PROBLEM DESCRIPTION. Starting at the top of the entries below, print each line exactly until the line with "Definition is_hyphen (c" has been printed too.

=== SUPPLIED RECORDS ===

(** * Game Art Metadata Assistant: a shallow embedding and its properties

    The development follows the TypeScript sources:
    - [types.ts]: [AppStatus], [ImageMetadata], [ImageFile];
    - the Gemini service: [analyzeImageAndSuggestMetadata] (response
      validation and filename clean-up);
    - the [App] component: [toUcs2Bytes], the handlers that update the
      [imageFiles] collection, and [processAndDownloadAll];
    - the [ImageResultCard] component: the field and tag editors.

    The first part holds the model, the second part the properties. *)

From Stdlib Require Import ZArith Lia Bool String Ascii.
From stdpp Require Import gmap list.

Local Open Scope Z_scope.

(* ===================================================================== *)
(** * Part 1: the model *)
(* ===================================================================== *)

(** ** JavaScript strings

    A JavaScript string is a sequence of UTF-16 code units; [charCodeAt]
    returns a code unit as an integer in [0, 65535]. *)

Definition jsstring := list Z.

(** A string literal of the source, all of whose characters are ASCII. *)
Definition lit (s : string) : jsstring :=
  map (fun a : ascii => Z.of_N (N_of_ascii a)) (list_ascii_of_string s).

Definition code_unit (c : Z) : Prop := 0 <= c < 65536.

(** The characters matched by [\s], which are also the ones [trim]
    strips: WhiteSpace and LineTerminator of ECMAScript. *)
Definition is_ws (c : Z) : bool :=
  ((9 <=? c) && (c <=? 13)) || (c =? 32) || (c =? 160) || (c =? 5760)
  || ((8192 <=? c) && (c <=? 8202)) || (c =? 8232) || (c =? 8233)
  || (c =? 8239) || (c =? 8287) || (c =? 12288) || (c =? 65279).

Definition is_backtick (c : Z) : bool := c =? 96.
Definition is_hyphen (c : Z) : bool := c =? 45.
Definition is_comma (c : Z) : bool := c =? 44.

(** The class [[a-z0-9-]]. *)
Definition is_kebab (c : Z) : bool :=
  ((97 <=? c) && (c <=? 122)) || ((48 <=? c) && (c <=? 57)) || (c =? 45).

Fixpoint takeWhile {A} (p : A -> bool) (l : list A) : list A :=
  match l with
  | [] => []
  | x :: r => if p x then x :: takeWhile p r else []
  end.

Fixpoint dropWhile {A} (p : A -> bool) (l : list A) : list A :=
  match l with
  | [] => []
  | x :: r => if p x then dropWhile p r else l
  end.

(** [String.prototype.trim]. *)
Definition trim (s : jsstring) : jsstring :=
  rev (dropWhile is_ws (rev (dropWhile is_ws s))).

(** [s.split(',')]: the pieces between the separators; one piece more
    than there are separators, so never the empty array. *)
Fixpoint split (sep : Z -> bool) (s : jsstring) : list jsstring :=
  match s with
  | [] => [[]]
  | c :: r =>
    if sep c then [] :: split sep r
    else match split sep r with
         | p :: ps => (c :: p) :: ps
         | [] => [[c]]
         end
  end.

(** [parts.join(sep)]. *)
Fixpoint join (sep : jsstring) (parts : list jsstring) : jsstring :=
  match parts with
  | [] => []
  | [p] => p
  | p :: ps => p ++ sep ++ join sep ps
  end.

(** [s.startsWith(prefix)]. *)
Fixpoint startsWith (prefix s : jsstring) : bool :=
  match prefix, s with
  | [], _ => true
  | a :: p, b :: r => (a =? b) && startsWith p r
  | _ :: _, [] => false
  end.

(** ** Global regular-expression replacement

    [s.replace(re, repl)] with the [g] flag scans [s] from the left: where
    [re] matches at the current position the match is replaced by [repl]
    and the scan resumes after it, otherwise the code unit is copied.  The
    expressions of the source never match the empty string; [re_match s]
    is the length of the match anchored at the start of [s], and [0] when
    there is none.  [skip] counts the code units of the current match that
    are still to be passed over. *)

Fixpoint replace_g (re_match : jsstring -> nat) (repl : jsstring)
    (skip : nat) (s : jsstring) : jsstring :=
  match s with
  | [] => []
  | c :: r =>
    match skip with
    | S k => replace_g re_match repl k r
    | O =>
      match re_match s with
      | O => c :: replace_g re_match repl 0 r
      | S k => repl ++ replace_g re_match repl k r
      end
    end
  end.

Definition replace (re_match : jsstring -> nat) (repl s : jsstring) : jsstring :=
  replace_g re_match repl 0 s.

(** A single character of a class, as in [/`/] and [/[^a-z0-9-]/]. *)
Definition re_class (cls : Z -> bool) (s : jsstring) : nat :=
  match s with
  | c :: _ => if cls c then 1%nat else 0%nat
  | [] => 0%nat
  end.

(** One or more characters of a class, greedy, as in [/\s+/]. *)
Definition re_plus (cls : Z -> bool) (s : jsstring) : nat :=
  length (takeWhile cls s).

(** [/--+/]: a hyphen followed by one or more hyphens, greedy. *)
Definition re_hyphens (s : jsstring) : nat :=
  match s with
  | c :: r =>
    if is_hyphen c then
      match re_plus is_hyphen r with
      | O => 0%nat
      | S k => S (S k)
      end
    else 0%nat
  | [] => 0%nat
  end.

(** ** Filename clean-up of [analyzeImageAndSuggestMetadata]

    [toLowerCase] is the built-in of the language (it depends on the
    Unicode case tables and is taken as a parameter). *)

Section Normalize.
Variable toLowerCase : jsstring -> jsstring.

Definition normalize_filename (filename : jsstring) : jsstring :=
  replace re_hyphens (lit "-")
    (replace (re_class (fun c => negb (is_kebab c))) []
       (replace (re_plus is_ws) (lit "-")
          (replace (re_class is_backtick) []
             (toLowerCase filename)))).
End Normalize.

(** Lowercasing restricted to the ASCII letters; it agrees with the
    built-in on ASCII input and is used to run the model on examples. *)
Definition ascii_toLowerCase (s : jsstring) : jsstring :=
  map (fun c => if (65 <=? c) && (c <=? 90) then c + 32 else c) s.

(** *** The clean-up as the specification words it *)

(** The maximal runs of [s]: consecutive characters that are all inside
    the class, or all outside of it. *)
Fixpoint runs (cls : Z -> bool) (s : jsstring) : list (bool * jsstring) :=
  match s with
  | [] => []
  | c :: r =>
    match runs cls r with
    | (b, run) :: rest =>
      if Bool.eqb b (cls c) then (b, c :: run) :: rest
      else (cls c, [c]) :: (b, run) :: rest
    | [] => [(cls c, [c])]
    end
  end.

(** Replace each maximal run of [cls] of at least [least] characters by
    [repl]. *)
Definition collapse_runs (cls : Z -> bool) (least : nat) (repl s : jsstring)
    : jsstring :=
  concat (map (fun br : bool * jsstring =>
                 if fst br && (least <=? length (snd br))%nat
                 then repl else snd br)
              (runs cls s)).

Definition delete_chars (cls : Z -> bool) (s : jsstring) : jsstring :=
  List.filter (fun c => negb (cls c)) s.

Definition spec_normalize (toLowerCase : jsstring -> jsstring)
    (s : jsstring) : jsstring :=
  collapse_runs is_hyphen 2 (lit "-")
    (delete_chars (fun c => negb (is_kebab c))
       (collapse_runs is_ws 1 (lit "-")
          (delete_chars is_backtick (toLowerCase s)))).

(** No two hyphens next to each other. *)
Fixpoint no_adjacent_hyphens (s : jsstring) : bool :=
  match s with
  | c :: (d :: _) as r =>
    negb (is_hyphen c && is_hyphen d) && no_adjacent_hyphens r
  | _ => true
  end.

Definition normalized (s : jsstring) : bool :=
  forallb is_kebab s && no_adjacent_hyphens s.

(** ** Values of the language, as [JSON.parse] produces them

    The service applies two operations to a number: the conversion to a
    boolean, and a method call that a number does not have.  A number is
    therefore kept as the outcome of the former: whether it is neither
    zero nor [NaN]. *)

#[warnings="-register-all"]
Inductive value :=
| VUndefined
| VNull
| VBool (b : bool)
| VNum (nonzero : bool)
| VStr (s : jsstring)
| VArr (elems : list value)
| VObj (props : list (jsstring * value)).

(** What a [try] block can end with.  [Error] is an object built with
    [new Error(message)]; [Thrown] is any other thrown value, such as the
    failure of the call to the service. *)
Inductive exn :=
| SyntaxError
| TypeError
| Error (message : jsstring)
| Thrown.

(** A small error monad for code that may throw. *)
Definition throws (A : Type) : Type := exn + A.
Definition ret {A} (a : A) : throws A := inr a.
Definition throw {A} (e : exn) : throws A := inl e.
Definition bind {A B} (m : throws A) (k : A -> throws B) : throws B :=
  match m with
  | inl e => inl e
  | inr a => k a
  end.

Notation "'let!' x ':=' m 'in' k" := (bind m (fun x => k))
  (at level 10, x name, m at level 100, k at level 200).

(** The conversion to a boolean made by [!] and [||]. *)
Definition truthy (v : value) : bool :=
  match v with
  | VUndefined | VNull => false
  | VBool b => b
  | VNum nonzero => nonzero
  | VStr s => negb (bool_decide (s = []))
  | VArr _ | VObj _ => true
  end.

Fixpoint lookup_prop (key : jsstring) (props : list (jsstring * value))
    : option value :=
  match props with
  | [] => None
  | (k, v) :: r => if bool_decide (k = key) then Some v else lookup_prop key r
  end.

(** The property read [v.key], for the four names the service reads
    ([filename], [title], [description], [tags]): reading from [null] or
    [undefined] throws, a primitive or an array has no such property. *)
Definition get (v : value) (key : jsstring) : throws value :=
  match v with
  | VUndefined | VNull => throw TypeError
  | VObj props => ret (default VUndefined (lookup_prop key props))
  | _ => ret VUndefined
  end.

Fixpoint assign_prop (key : jsstring) (x : value)
    (props : list (jsstring * value)) : list (jsstring * value) :=
  match props with
  | [] => [(key, x)]
  | (k, v) :: r =>
    if bool_decide (k = key) then (k, x) :: r
    else (k, v) :: assign_prop key x r
  end.

(** The assignment [v.key = x] to an object; module code is strict, so
    assigning to a property of a primitive throws.  (The service assigns
    only to a value whose [filename] is truthy, which is an object.) *)
Definition set (v : value) (key : jsstring) (x : value) : throws value :=
  match v with
  | VObj props => ret (VObj (assign_prop key x props))
  | _ => throw TypeError
  end.

Definition isArray (v : value) : bool :=
  match v with
  | VArr _ => true
  | _ => false
  end.

Definition invalid_structure : exn :=
  Error (lit "AI returned an invalid data structure.").
Definition parse_message : jsstring :=
  lit "Could not parse the AI's response. Please try again.".
Definition analyze_message : jsstring :=
  lit "Could not analyze the image. Please try again or use a different image.".

(** ** The Gemini service: [analyzeImageAndSuggestMetadata]

    [JSON_parse] is the built-in ([None] when it throws a [SyntaxError]);
    [response] is what [ai.models.generateContent] gave: the text of the
    response, or the exception of a failed call. *)

Section Gemini.
Variable toLowerCase : jsstring -> jsstring.
Variable JSON_parse : jsstring -> option value.

(** The body of the [try] block, from [response.text.trim()] on. *)
Definition analyze_body (response : throws jsstring) : throws value :=
  let! text := (let! t := response in ret (trim t)) in
  let! metadata := match JSON_parse text with
                   | Some v => ret v
                   | None => throw SyntaxError
                   end in
  let! filename := get metadata (lit "filename") in
  let! bad := (if negb (truthy filename) then ret true else
               let! title := get metadata (lit "title") in
               if negb (truthy title) then ret true else
               let! description := get metadata (lit "description") in
               if negb (truthy description) then ret true else
               let! tags := get metadata (lit "tags") in
               ret (negb (isArray tags))) in
  if bad : bool then throw invalid_structure else
  let! cleaned := match filename with
                  | VStr s => ret (VStr (normalize_filename toLowerCase s))
                  | _ => throw TypeError
                  end in
  set metadata (lit "filename") cleaned.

===

EXERCISE SOLUTION.
(** * Game Art Metadata Assistant: a shallow embedding and its properties

    The development follows the TypeScript sources:
    - [types.ts]: [AppStatus], [ImageMetadata], [ImageFile];
    - the Gemini service: [analyzeImageAndSuggestMetadata] (response
      validation and filename clean-up);
    - the [App] component: [toUcs2Bytes], the handlers that update the
      [imageFiles] collection, and [processAndDownloadAll];
    - the [ImageResultCard] component: the field and tag editors.

    The first part holds the model, the second part the properties. *)

From Stdlib Require Import ZArith Lia Bool String Ascii.
From stdpp Require Import gmap list.

Local Open Scope Z_scope.

(* ===================================================================== *)
(** * Part 1: the model *)
(* ===================================================================== *)

(** ** JavaScript strings

    A JavaScript string is a sequence of UTF-16 code units; [charCodeAt]
    returns a code unit as an integer in [0, 65535]. *)

Definition jsstring := list Z.

(** A string literal of the source, all of whose characters are ASCII. *)
Definition lit (s : string) : jsstring :=
  map (fun a : ascii => Z.of_N (N_of_ascii a)) (list_ascii_of_string s).

Definition code_unit (c : Z) : Prop := 0 <= c < 65536.

(** The characters matched by [\s], which are also the ones [trim]
    strips: WhiteSpace and LineTerminator of ECMAScript. *)
Definition is_ws (c : Z) : bool :=
  ((9 <=? c) && (c <=? 13)) || (c =? 32) || (c =? 160) || (c =? 5760)
  || ((8192 <=? c) && (c <=? 8202)) || (c =? 8232) || (c =? 8233)
  || (c =? 8239) || (c =? 8287) || (c =? 12288) || (c =? 65279).

Definition is_backtick (c : Z) : bool := c =? 96.
Definition is_hyphen (c : Z) : bool := c =? 45.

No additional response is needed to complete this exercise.